Records provided
(** * The essay-grading agent: response parsing and bibliography checking

    A shallow embedding of [bibliography.py], [tools.py] and the parsing
    tail of [agent.py], with the properties of the specification stated
    over it.

    Python [str] values are represented by their UTF-8 encoding, one
    [ascii] per byte.  Substring search and splitting on an ASCII needle
    give the same result on the encoding as on the code points. *)

From Stdlib Require Import String Ascii List ZArith QArith Lia Bool DecimalString.
From stdpp Require Import base option list gmap strings.
Lemma formulate_recommendations_shape state env r env' :
  _formulate_recommendations state env = (r, env') ->
  (exists found, r = Ok (set_recommendations found state))
  \/ (exists e, r = Ok (set_error ("Recommendation generation failed: " +:+ e) state)).
Proof.
  unfold _formulate_recommendations, try_except, bind, lift, ret.
  destruct (join_values _ _) as [joined|e]; [| intros [= <- <-]; eauto].
  destruct (call_generate _ _ env) as [[response|e] env'']; intros [= <- <-]; eauto.
Qed.

Lemma routine_narrative analysis_type query data env processed env' :
  routine analysis_type query data env = (Ok processed, env') ->
  exists text, processed !! "analysis" = Some (PyStr text).
Proof.
  unfold routine.
  destruct (String.eqb analysis_type "trend_analysis");
    [| destruct (String.eqb analysis_type "comparison");
       [| destruct (String.eqb analysis_type "summary")]];
    unfold _process_trend_data, _process_comparison_data, _process_summary_data,
      _process_general_data, bind, lift, ret;
    repeat case_match; intros; simplify_eq;
    eexists; apply lookup_insert_eq.
Qed.

Lemma weighed_in_unit_interval state analysis_len :
  in_unit_interval (weighed state analysis_len).
Proof.
  unfold weighed, in_unit_interval.
  destruct (50 <? length (raw_data state))%nat, (20 <? length (raw_data state))%nat,
    (200 <? analysis_len)%nat, (3 <=? length (insights state))%nat,
    (truthy (charts state)), (in_list (analysis_type state) ["trend_analysis"; "summary"]);
    vm_compute; split; reflexivity.
Qed.

Lemma weighed_score state analysis_len :
  weighed state analysis_len
  = ConfidenceSpec.score (length (raw_data state)) analysis_len (length (insights state))
      (truthy (charts state)) (analysis_type state).
Proof.
  unfold weighed, ConfidenceSpec.score.
  destruct (50 <? length (raw_data state))%nat, (20 <? length (raw_data state))%nat,
    (200 <? analysis_len)%nat, (3 <=? length (insights state))%nat,
    (truthy (charts state)), (in_list (analysis_type state) ["trend_analysis"; "summary"]);
    vm_compute; reflexivity.
Qed.

(** Every stage ends with a state. *)
Lemma node_action_total n state env :
  exists state' env', node_action n state env = (Ok state', env').
Proof.
  destruct n; cbn [node_action].
  - rewrite classify_query_eq; eauto.
  - rewrite gather_data_eq. destruct (call_search _ _ _ env) as [[]]; eauto.
  - rewrite process_data_eq. destruct (raw_data state); eauto.
    destruct (routine _ _ _ env) as [[]]; eauto.
  - rewrite generate_insights_eq. match goal with |- context [match ?m env with _ => _ end] => destruct (m env) as [[]] end; eauto.
  - rewrite create_visualizations_eq. destruct (charted state); eauto.
    destruct (call_chart _ _ env) as [[]]; eauto.
  - destruct (_formulate_recommendations state env) as [r env'] eqn:E.
    destruct (formulate_recommendations_shape _ _ _ _ E) as [[? ->]|[? ->]]; eauto.
  - rewrite calculate_confidence_eq. destruct (len _); eauto.
  - unfold _handle_error, ret. eauto.
Qed.
(** * nina_helper: a shallow embedding of the NinaPro helper functions

    The development follows [src/nina_helper/nina_helper.py]: the numpy
    primitives the module relies on, the repetition segmenter shared by the
    [import_*] functions, the stacking of the recordings and the importers,
    the index lookup [get_idxs], the window extractor [get_windows], the
    split generators and [normalise_emg]; then the unrefined importers and
    [to_categorical].

    Conventions.  The code is read as Python 3 ([/] is true division and
    [round] rounds halves to even) over numpy before version 2, whose integer
    arrays wrap around silently.  A numpy integer array is a [list Z], with
    the wrap-around written out where the code stores into an array: that of
    [int8] for the label streams the module builds, that of the files'
    integer type for the labels it shifts in place.  The label vectors of a
    [.mat] file are columns, given by their cells.
    Python exceptions are the [Raise] outcomes of the [result] type.  The
    signal is a list of rows of rationals (floating-point rounding is not
    modelled), and [rest_length_cap] is an integer number of seconds, as its
    docstring says. *)

From Stdlib Require Import ZArith QArith Lia.
From stdpp Require Import base tactics option list sorting numbers gmap.

Local Open Scope Z_scope.

(** ** Exceptions and results *)

Inductive exn : Type :=
| IndexError
| ValueError
| TypeError.

Inductive result (A : Type) : Type :=
| Ok (a : A)
| Raise (e : exn).

Arguments Ok {A} a.
Arguments Raise {A} e.

Definition rbind {A B : Type} (m : result A) (k : A -> result B) : result B :=
  match m with
  | Ok a => k a
  | Raise e => Raise e
  end.

#[global] Instance result_ret : MRet result := fun A a => Ok a.
#[global] Instance result_bind : MBind result := fun A B k m => rbind m k.

Definition is_ok {A : Type} (r : result A) : bool :=
  match r with Ok _ => true | Raise _ => false end.

(** ** numpy and Python primitives *)

Module Np.

(** Position of index [i] in an array of [n] cells: negative indices count
    from the end, anything outside [-n, n) is an [IndexError]. *)
Definition norm_index (n : nat) (i : Z) : result nat :=
  if decide (0 <= i < Z.of_nat n) then Ok (Z.to_nat i)
  else if decide (- Z.of_nat n <= i < 0) then Ok (Z.to_nat (i + Z.of_nat n))
  else Raise IndexError.

(** [a[i]] *)
Definition get {A : Type} (a : list A) (i : Z) : result A :=
  k ← norm_index (length a) i;
  match a !! k with
  | Some x => Ok x
  | None => Raise IndexError
  end.

(** [a[i] = v] *)
Definition set {A : Type} (a : list A) (i : Z) (v : A) : result (list A) :=
  k ← norm_index (length a) i;
  Ok (<[k := v]> a).

(** Bound of a slice: negative bounds count from the end, and the
    result is clipped to [0, n]. *)
Definition slice_bound (n : nat) (i : Z) : nat :=
  if decide (i < 0) then Z.to_nat (Z.max (i + Z.of_nat n) 0)
  else Z.to_nat (Z.min i (Z.of_nat n)).

(** [a[lo:hi] = v] for a scalar [v]; never raises. *)
Definition slice_fill {A : Type} (a : list A) (lo hi : Z) (v : A) : list A :=
  let s := slice_bound (length a) lo in
  let e := slice_bound (length a) hi in
  if decide (s < e)%nat
  then take s a ++ replicate (e - s) v ++ drop e a
  else a.

(** [a[lo:hi]] *)
Definition slice {A : Type} (a : list A) (lo hi : Z) : list A :=
  let s := slice_bound (length a) lo in
  let e := slice_bound (length a) hi in
  drop s (take e a).

(** Cast to [int8]: two's complement wrap-around. *)
Definition wrap8 (z : Z) : Z := (z + 128) `mod` 256 - 128.

(** [int(round(x / 2))]: Python 3 rounds halves to the even neighbour. *)
Definition round_half (x : Z) : Z :=
  let q := x `div` 2 in
  if Z.even x then q else if Z.even q then q else q + 1.

(** [np.diff] on an [int8] array: differences wrap in the array's type. *)
Fixpoint diff (a : list Z) : list Z :=
  match a with
  | x :: ((y :: _) as t) => wrap8 (y - x) :: diff t
  | _ => []
  end.

(** [np.where(a)[0]]: positions of the nonzero cells, counted from [i]. *)
Fixpoint nonzero_from (i : Z) (a : list Z) : list Z :=
  match a with
  | [] => []
  | x :: t =>
      if decide (x = 0) then nonzero_from (i + 1) t
      else i :: nonzero_from (i + 1) t
  end.

Definition nonzero (a : list Z) : list Z := nonzero_from 0 a.

(** [np.where(a == x)[0]] *)
Definition where_eq (a : list Z) (x : Z) : list Z :=
  nonzero (map (fun y => if decide (y = x) then 1 else 0) a).

(** [np.unique]: the distinct values in ascending order. *)
Definition unique (a : list Z) : list Z := remove_dups (merge_sort Z.le a).

(** Python's builtin [max]; a [ValueError] on an empty sequence. *)
Definition py_max (a : list Z) : result Z :=
  match a with
  | [] => Raise ValueError
  | x :: t => Ok (foldl Z.max x t)
  end.

(** [range(n)] *)
Definition range (n : Z) : list Z := map Z.of_nat (seq 0 (Z.to_nat n)).

(** [range(start, stop, step)]: Python's own length formula, the [k]-th
    element being [start + k * step]; a zero step is a [ValueError]. *)
Definition range3 (start stop step : Z) : result (list Z) :=
  if decide (step = 0) then Raise ValueError
  else
    let len :=
      if decide (0 < step) then (stop - start + step - 1) `div` step
      else (start - stop - step - 1) `div` (- step) in
    Ok (map (fun k => start + Z.of_nat k * step) (seq 0 (Z.to_nat len))).

End Np.

(** ** The repetition segmenter

    [import_db1], [import_db2], [import_db3] and both branches of
    [import_subject] run the same block after loading their files; it is
    embedded once, as [segment], with the sampling rate [fs] as a parameter. *)

Module Seg.

(** The variables the loop updates. *)
Record state : Type := State {
  st_rep : list Z;
  st_rep_regions : list Z;
  st_last_end_idx : Z;
  st_nb_capped : Z;
  st_cur_rep : Z
}.

(** The dictionary the importers return. *)
Record output : Type := Output {
  emg : list (list Q);
  rep : list Z;
  move : list Z;
  rep_regions : list Z;
  nb_capped : Z
}.

(** [np.where(np.diff(move))[0]] *)
Definition move_regions (move : list Z) : list Z := Np.nonzero (Np.diff move).
(** * rvutils: the append-only graph engine and its maximal-clique search

    A shallow embedding of [graph.c], [graph.h] and [clique.c].

    Pointers are modelled by the position of the object in the store that
    allocated it: a [struct Node*] is the index of the node in the node
    obstack, a [struct Component*] the index of the component among the
    [malloc]ed components.  Intrusive queues ([SLIST], [STAILQ], [TAILQ])
    are lists of such pointers, in queue order.

    Every call of [malloc] or [realloc] asks an oracle (a list of
    booleans, consumed one per call, exhausted meaning success) whether it
    succeeds; a call that fails sets [errno] to [ENOMEM].  The obstacks
    call [malloc] only for a new chunk, so the model keeps count of the
    bytes left in the current chunk of each.  Process-fatal events ([exit],
    [abort], a failed [assert], a null dereference) end a run in [Fatal]. *)

From stdpp Require Import base numbers option list sets sorting strings.

Local Open Scope Z_scope.
#[local] Set Warnings "-clear-no-such-hyp".

Module Defs.

(** ** Machine integers *)

Definition UINT32_MAX : Z := 4294967295.

(** Arithmetic on [uint32_t] wraps modulo 2^32. *)
Definition wrap32 (z : Z) : Z := z mod 4294967296.

Fixpoint ctz_pos (p : positive) : Z :=
  match p with
  | xO p' => 1 + ctz_pos p'
  | _ => 0
  end.

(** [__builtin_ctz] on an [unsigned int] (undefined on 0, taken as 0). *)
Definition builtin_ctz (z : Z) : Z :=
  match wrap32 z with
  | Zpos p => ctz_pos p
  | _ => 0
  end.

(** ** Runs: a state monad whose computations can end the process *)

Inductive fatal : Type :=
| Exit2   (* error(2, errno, ...) in xmalloc *)
| Abort   (* abort() or a failed assert() *)
| Segv    (* dereference of a null or unlinked pointer *)
| Hang.   (* a loop that does not end *)

Inductive outcome (S A : Type) : Type :=
| Ret (a : A) (s : S)
| Fatal (f : fatal).
Arguments Ret {S A} a s.
Arguments Fatal {S A} f.

Definition M (S A : Type) : Type := S -> outcome S A.

Definition ret {S A} (a : A) : M S A := fun s => Ret a s.

Definition bind {S A B} (m : M S A) (k : A -> M S B) : M S B :=
  fun s => match m s with
           | Ret a s' => k a s'
           | Fatal f => Fatal f
           end.

Definition die {S A} (f : fatal) : M S A := fun _ => Fatal f.
Definition get {S} : M S S := fun s => Ret s s.
Definition put {S} (s : S) : M S unit := fun _ => Ret tt s.
Definition modify {S} (f : S -> S) : M S unit := fun s => Ret tt (f s).

Notation "x <- m ;; k" := (bind m (fun x => k))
  (at level 100, m at next level, right associativity).
Notation "m ;;; k" := (bind m (fun _ => k))
  (at level 100, right associativity).

(** [assert(e)]: the asserts of graph.c and clique.c are live (clique.c
    undefines NDEBUG, the Makefile never defines it). *)
Definition assert {S} (b : bool) : M S unit :=
  if b then ret tt else die Abort.
(** C5: with the collaborators of the specification, [literal 3] returns
    a literal leaf whose scalar has tag [int64] and payload [3],
    [literal 3.5] one with tag [float64] and payload [3.5],
    [literal "abc"] one with tag [utf8] and payload ["abc"], and
    [column "age"] returns a column leaf holding the name ["age"]. *)
Theorem canonical_examples (w : World Store) :
  yields_literal (literal (PyInt 3) w) int64 (PyInt 3) /\
  yields_literal (literal (PyFloat float_3_5) w) float64 (PyFloat float_3_5) /\
  yields_literal (literal (PyStr "abc") w) utf8 (PyStr "abc") /\
  result_leaf (column (PyStr "age") w) = Returned (Some (ColumnLeaf "age")).
Proof.
  repeat split.
  - exists (typed_scalar int64 (PyInt 3)). repeat split.
    apply spec_literal_coerced_leaf; reflexivity.
  - exists (typed_scalar float64 (PyFloat float_3_5)). repeat split.
    apply spec_literal_coerced_leaf; reflexivity.
  - exists (typed_scalar utf8 (PyStr "abc")). repeat split.
    apply spec_literal_coerced_leaf; reflexivity.
  - apply spec_column_leaf.
Qed.

(** C6: with the collaborators of the specification, [literal None] does
    not raise: it returns a literal leaf whose scalar has the tag [null]. *)
Theorem literal_None_is_null (w : World Store) :
  raised (fst (literal PyNone w)) = false /\
  yields_literal (literal PyNone w) null PyNone.
Proof.
  split.
  - rewrite (spec_literal_coerced PyNone w (typed_scalar null PyNone));
      reflexivity.
  - exists (typed_scalar null PyNone). repeat split.
    apply spec_literal_coerced_leaf; reflexivity.
Qed.

(** C7, as stated, fails: an object that has the typed scalar capability
    (it answers [.type] and [.as_py()]) and whose class does not derive
    from [pa.Scalar] is not taken unchanged; [literal] sends it to the
    coercion step. *)
Lemma capability_is_not_the_test :
  ~ (forall (v : Value) (w : World Store),
        scalar_capability v = true ->
        calls (snd (literal v w)) = calls w ++ [call_Expression_literal v]).
Proof.
  intros Hfast.
  specialize (Hfast duck_scalar fresh_world eq_refl).
  discriminate Hfast.
Qed.

(** C7, amended: [literal] recognises a scalar by a run-time class check,
    [isinstance(value, pa.Scalar)].  The calls a run makes are decided by
    that check alone: an instance goes straight to [Expression.literal],
    unchanged; every other value goes to the coercion step first.  For an
    object the check is membership of [pa.Scalar] in the method-resolution
    order of its class: it holds for [pa.Scalar] and for every class
    derived from it, whatever the name of the class, and it does not look
    at what the object can do. *)
Theorem literal_dispatch_by_class {St : Type} `{Engine St}
    (value : Value) (w : World St) :
  calls (snd (literal value w)) =
    calls w ++
      (if isinstance value pa_Scalar
       then [call_Expression_literal value]
       else call_pa_scalar value ::
            match fst (pa_scalar value (engine_state w)) with
            | Returned s => [call_Expression_literal s]
            | Raised _ => []
            end) /\
  (forall (cls : PyClass) (iface : option (DataType * Value)),
      isinstance (PyObject cls iface) pa_Scalar =
        bool_decide (pa_Scalar ∈ cls_name cls :: cls_bases cls)) /\
  (forall (name : string) (bases : list string) (iface : option (DataType * Value)),
      isinstance (PyObject {| cls_name := name; cls_bases := pa_Scalar :: bases |} iface)
                 pa_Scalar = true).
Proof.
  split; [|split].
  - apply literal_calls.
  - reflexivity.
  - intros name bases iface. unfold isinstance, mro. cbn [type_of cls_name cls_bases].
    apply bool_decide_eq_true. apply elem_of_cons. right.
    apply elem_of_cons. left. reflexivity.
Qed.

(** C8: whenever the coercion step only returns instances of [pa.Scalar],
    every call that a run of [literal] makes to [Expression.literal] has an
    instance of [pa.Scalar] as its argument: either the input itself, when
    it is one, or what [pa.scalar], called first, returned for the input. *)
Theorem engine_receives_typed_scalars {St : Type} `{Engine St} :
  (forall (v s : Value) (st : St),
      fst (pa_scalar v st) = Returned s -> isinstance s pa_Scalar = true) ->
  forall (value : Value) (w : World St),
  exists new : list Call,
    calls (snd (literal value w)) = calls w ++ new /\
    (forall arg : Value,
        call_Expression_literal arg ∈ new ->
        isinstance arg pa_Scalar = true /\
        (arg = value \/
         (head new = Some (call_pa_scalar value) /\
          fst (pa_scalar value (engine_state w)) = Returned arg))).
Proof.
  intros Hpost value w.
  eexists. split; [apply literal_calls|].
  destruct (isinstance value pa_Scalar) eqn:Hv.
  - intros arg Hin. apply list_elem_of_singleton in Hin.
    injection Hin as ->. split; [assumption|left; reflexivity].
  - intros arg Hin. apply elem_of_cons in Hin as [Hin|Hin]; [discriminate Hin|].
    destruct (fst (pa_scalar value (engine_state w))) as [s|e] eqn:Hc.
    + apply list_elem_of_singleton in Hin. injection Hin as ->.
      split; [exact (Hpost _ _ _ Hc)|]. right. split; reflexivity.
    + apply elem_of_nil in Hin. contradiction.
Qed.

Exercise
Across the listing above, how many lines include the string "Require"? Answer with a single number.

Result for this task
5